Économie / Entreprise et marchés

Djilali Remki, consultant en investissement de la société

“AS Motors exportera 200 000 motocycles à moyen terme”

©D. R.

Liberté : Quelle est l'importance du marché des motocycles en Algérie ?
Djilali Remki :
En 2014, le marché algérien a consommé 120 000 motocycles, ce qui est dans les normes des pays de la région méditerranénne à l’exception du Maroc qui en a consommé plus de 350 000 véhicules. Depuis que le marché a été fortement perturbé par les nouvelles mesures de restriction automobiles, ce chiffre est descendu à presque zéro pour les six premiers premiers mois de 2016. Les deux-roues sont une alternative pragmatique et écologique pour résoudre les problèmes de circulation dans les grandes villes.

Quelle est la consistance de l'installation industrielle à BBA en termes de montant d’investissement, de création d'emplois et de couverture du marché ?
En 2010, AS Motors s’est dotée d’une unité de 4 000 m² sur la région de Bordj Bou-Arréridj, équipée d’une chaîne de montage avec une capacité de 100 vehicules en 8h, chaîne de contrôle technique et divers équipements nécessaires à l’activité d’assemblage.
D’autres ateliers sur ce même site sont en cours d’installation afin de robotiser la soudure des châssis qui se fait aujourd’hui manuellement. Ces installations seront opérationnelles début septembre 2017, ce qui permettra de baisser le coût d’importation de 10 à 15% environ et d’augmenter le taux d’intégration d’environ 25%.
En janvier 2017, le wali de Bordj Bou-Arréridj a reçu le fondateur du projet et une délégation réduite des cadres : son écoute s’est soldée par l’attribution d’une nouvelle assiette foncière, dans la zone industrielle de Ras El-Oued (à 15 km du site actuel), de 30 000 m² sur laquelle AS Motors à entamé la construction de la nouvelle usine. Cette usine fera l’assemblage avec des nouvelles chaînes plus modernes avec injection plastique. L’ancienne usine sera reconvertie et dédiée exclusivement à la fabrication de châssis. Nos capacités de production seront portées à 250 000 véhicules au taux d’intégration de 60% environ (châssis + carrosserie), 200 000 d’entre eux seront dédiés à l’export. Ajoutez à cela le grand plan de recrutement pour un besoin incompressible de la nouvelle usine qui est de 200 pour le démarrage.
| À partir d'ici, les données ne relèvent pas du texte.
(** ** Batches *)
Definition process_seq (seq : Z) : M unit :=
  msg ← mwrap ("reverse receive log get seq " +:+ itoa seq +:+ ": ") (λ w, (receive_Get seq (logs w), w));
  processStoredMessage seq msg false;;
  mwrap ("persist reverse receive log seq " +:+ itoa seq +:+ ": ") (db_SetBridgeState reverseReceiveLogSeqKey (itoa seq)).
(** The loop: [n] messages are left of the batch. The number of messages processed
    is returned along with the error that stopped it. *)
Fixpoint process_seqs (n : nat) (seq currentSeq processed : Z) : M (Z * option string) :=
  match n with
  | O => mret (processed, None)
  | S n =>
      if bool_decide (seq <= currentSeq) then
        r ← mtry (process_seq seq);
        match r with
        | Ok _ => process_seqs n (int64 (seq + 1)) currentSeq (processed + 1)
        | Err e => mret (processed, Some e)
        | Panic => mlift Panic
        end
      else mret (processed, None)
  end.
Definition ProcessBatch (batchSize : Z) : M (Z * option string) :=
  let batchSize := if bool_decide (batchSize <= 0) then defaultReverseScanLimit else batchSize in
  w ← mget;
  match receive_Seq (logs w) with
  | Err e => mret (0, Some ("reverse receive log seq: " +:+ e))
  | Panic => mlift Panic
  | Ok currentSeq =>
      if bool_decide (currentSeq < 1) then mret (0, None)
      else
        last ← mtry readLastProcessedSeq;
        match last with
        | Ok lastSeq => process_seqs (Z.to_nat batchSize) (int64 (lastSeq + 1)) currentSeq 0
        | Err e => mret (0, Some e)
        | Panic => mlift Panic
        end
  end.
(** One tick of [Run]: its own bookkeeping is best effort. *)
Definition runOnce (batchSize : Z) : M unit :=
  p ← ProcessBatch (if bool_decide (batchSize <= 0) then defaultReverseScanLimit else batchSize);
  t ← now;
  mtry (db_SetBridgeState reverseLastScanAtKey (env_RFC3339 env t));;
  mtry (db_SetBridgeState reverseLastErrorKey (default "" p.2));;
  mret tt.
End Processor.
Lemma inv_reply_targets root parent :
  hoare inv (resolveReplyTargets env root parent) (λ t, match t with inl reason => reason ≠ "" | inr _ => True end).
Proof.
  unfold resolveReplyTargets. destruct (_ || _); [by apply hoare_ret|]. eapply hoare_bind; [apply inv_lookup|]. intros r _.
  destruct (bridged r); [|by apply hoare_ret]. eapply hoare_bind; [apply inv_lookup|]. intros p _.
  destruct (bridged p); by apply hoare_ret.
Qed.

#[local] Ltac plan_step :=
  first [ apply inv_skipped; [done|] | apply inv_deferred; [done|] | apply inv_pending
        | eapply hoare_bind; [first [apply inv_createdAt | apply inv_lookup | apply hoare_wrap, inv_query_any | apply inv_query_any]|]; intros ? _
        | by apply (event_of_base _ _ _ (λ e, _)) ].
(* ===== verification/ReverseCalls.v ===== *)
(** * What one message makes the reverse sync do

    The calls to the account's server that a message leads to, from its author, its
    content and the tables at the time. *)
From S2P Require Import Prelude GoStr GoBytes Refs Crypto Legacy Feedlog MessageDB ReverseText ReverseDB ReverseSync ReverseProofs.
#[local] Open Scope string_scope.
#[local] Open Scope list_scope.
#[local] Open Scope Z_scope.

Section Calls.
Context {js : JSON} {ed : Ed25519} {sh : Sha256} `{Float64} `{UnicodeCase}.
Context (content_value : Content → json) (unmarshal_object : bytes → result (gmap string json)).
Context (env : ReverseEnv).
Implicit Types w : ReverseWorld.

(** ** What a content asks for *)
Section Content.
Context (T : ReverseTables) (rows : gmap string Message) (author : string) (m : ReverseIdentityMapping) (content : gmap string json).





End Content.

(** ** Messages *)
#[local] Abbreviation process := (processDecodedMessage content_value unmarshal_object env).


End Calls.
(* ===== verification/ReverseEcho.v ===== *)
(** * The two directions together

    A record that the reverse sync creates comes back on the firehose of the
    account's server. The row written with it makes the forward direction pass it
    over, so a message is not bridged back to where it came from. *)
From S2P Require Import Prelude GoStr GoBytes Refs Crypto Mapper MessageDB Lifecycle Processor Legacy Feedlog ReverseText ReverseDB ReverseSync ReverseProofs.
#[local] Open Scope string_scope.
#[local] Open Scope list_scope.
#[local] Open Scope Z_scope.

Section Echo.
Context {js : JSON} {ed : Ed25519} {sh : Sha256} `{Float64} `{UnicodeCase} `{RecordDecoder}.
Context (content_value : Content → json) (unmarshal_object : bytes → result (gmap string json)) (env : ReverseEnv).
(** The forward processor on the same message table. *)
Context (penv : Lifecycle.Env) (resolver : option (ctx → string → M (Lifecycle.World MessageDB.table) unit)).
Implicit Types w : ReverseWorld.

(** C28. No echo: when a run of the reverse sync ends with the creation of a record
    that the server answered with an address and a hash, the forward processor, run
    on the same table, succeeds on that record without publishing anything and
    without changing the table. *)
Theorem created_record_not_echoed src force w w1 d coll r c :
  processDecodedMessage content_value unmarshal_object env src force w = (Ok tt, w1) →
  pds w1 ≠ pds w → list.last (pds w1) = Some (CCreateRecord d coll r) →
  env_create env (pds w1) = inr c → blank (URI c) = false → blank (CID c) = false → blank (src_Ref src) = false →
  ∀ pc did collection json (pw pw' : Lifecycle.World MessageDB.table) out,
    w_store pw = messages w1 → env_get_err penv (URI c) = None →
    ProcessRecord penv resolver pc did (URI c) (CID c) collection json pw = (out, pw') →
    out = Ok tt ∧ w_store pw' = w_store pw ∧ w_published pw' = w_published pw.
Proof.
  intros Hp Hne Hlast Hc Hu Hi Hr pc did collection json pw pw' out Hpw Hget Hrun.
  destruct (created_row content_value unmarshal_object env src force w w1 d coll r c) as (msg & Hmsg & Href & Hid & _); [done..|].
  assert (is_duplicate (GetMessage (URI c) (w_store pw)) (CID c) = true) as Hdup.
  { rewrite Hpw. change (GetMessage (URI c) (messages w1)) with (messages w1 !! URI c). rewrite Hmsg. unfold is_duplicate.
    rewrite Href, Hid, Hi. unfold blank in *. rewrite TrimSpace_idemp, Hr. by rewrite bool_decide_eq_true_2. }
  assert (out = Ok tt) as ->.
  { revert Hrun. unfold ProcessRecord, mbind, M_mbind, mwrap, db_GetMessage. 
    destruct (ensureDependencyContext pc (URI c) pw) as [rc pw1] eqn:Ec.
    assert (∃ c2, rc = Ok c2) as [c2 ->] by (destruct pc; simpl in Ec; naive_solver).
    apply context_frame in Ec as (Es & Ep & _). rewrite Hget. cbn. cbn in Hdup. rewrite Es, Hdup. by intros [= <- _]. }
  split; [done|]. apply process_record_ok in Hrun as [_ Hrun]. by rewrite Hdup in Hrun.
Qed.
End Echo.

(** The row the reverse sync writes for a created record claims no attempt, which the
    rows of the forward processor always do. *)
Lemma correlation_breaks_rows e r : ¬ Lifecycle.row_ok (correlation e r).
Proof.
  intros (_ & _ & _ & _ & Hp). unfold correlation in Hp. destruct r as [p| | | |]; [destruct (Reply p) as [[]|]|..]; by specialize (Hp eq_refl).
Qed.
Comment voyez-vous l'avenir d'usines d'assemblage de motocycles en Algérie ?
Ceci est la vraie question !

AS Motors œuvre dans ce domaine depuis plusieurs d’année déjà, elle est même pionnière dans le domaine en Algérie. C’est un métier qui a des particularités diverses :
• Ça demande des systèmes d’information complexes, des centaines de composants, voire des milliers pour certains modèles. La traçabilité et la gestion des références est très complexe.
• Des certifications diverses et variées selon les pays pour pouvoir vendre dans ces mêmes pays.
• La durée de vie des modèles est relativement courte, de 3 à 5 ans, donc il y a un besoin continu en recherche, d’innovation.
• Une main-d’ouvre hautement qualifiée et donc rare et onéreuse.
• Un marché relativement petit, un pays de 40 millions d’habitant ne peut pas consommer au delà de 200 000 véhicules, et donc l’export est une conséquence logique.
• Un réseau de sous-traitants quasi inexistant ou sous-qualifiés.
Toutes ces raisons et d’autres encore purement techniques font qu’aujourd’hui, assembler est faisable à condition de rester vigilant sur l’aspect qualitatif puis exporter peut-être, mais les conditions sont loin de faciliter cette approche. Notre pays va assister à la création de dizaines de sociétés dans ce sens mais beaucoup déchanteront, car ça reste un métier de savoir et d’innovation. Ceci dit, vous m’accorderez le fait que par absence de transmission de savoir et désintérêt à l’aspect innovation et recherche de certains acteurs dans ce domaine d’activité, eh bien l’environnement n’est pas au RDV de l’innovation, ce qui doit impérativement changer. Pour notre part, cette aventure que nous menons depuis 2010 déjà est le levier qui nous permettra d’accéder au marché mondial, seul garant d’une production de masse.
Nous avons les Européens qui consomment chinois, et presque 1 milliard d’Africains qui consomment aussi chinois. Ceux qui se lanceront dans ce métier doivent accepter de verser la totalité de leur dividendes à l’innovation, la recherche, la formation de leurs personnels, l’actualisation et mise à jour de leurs sociétés, Nos concurrents asiatiques sont des géants, et nous devons les dépasser en nous spécialisant dans des produits de haute qualité et grande valeur ajoutée.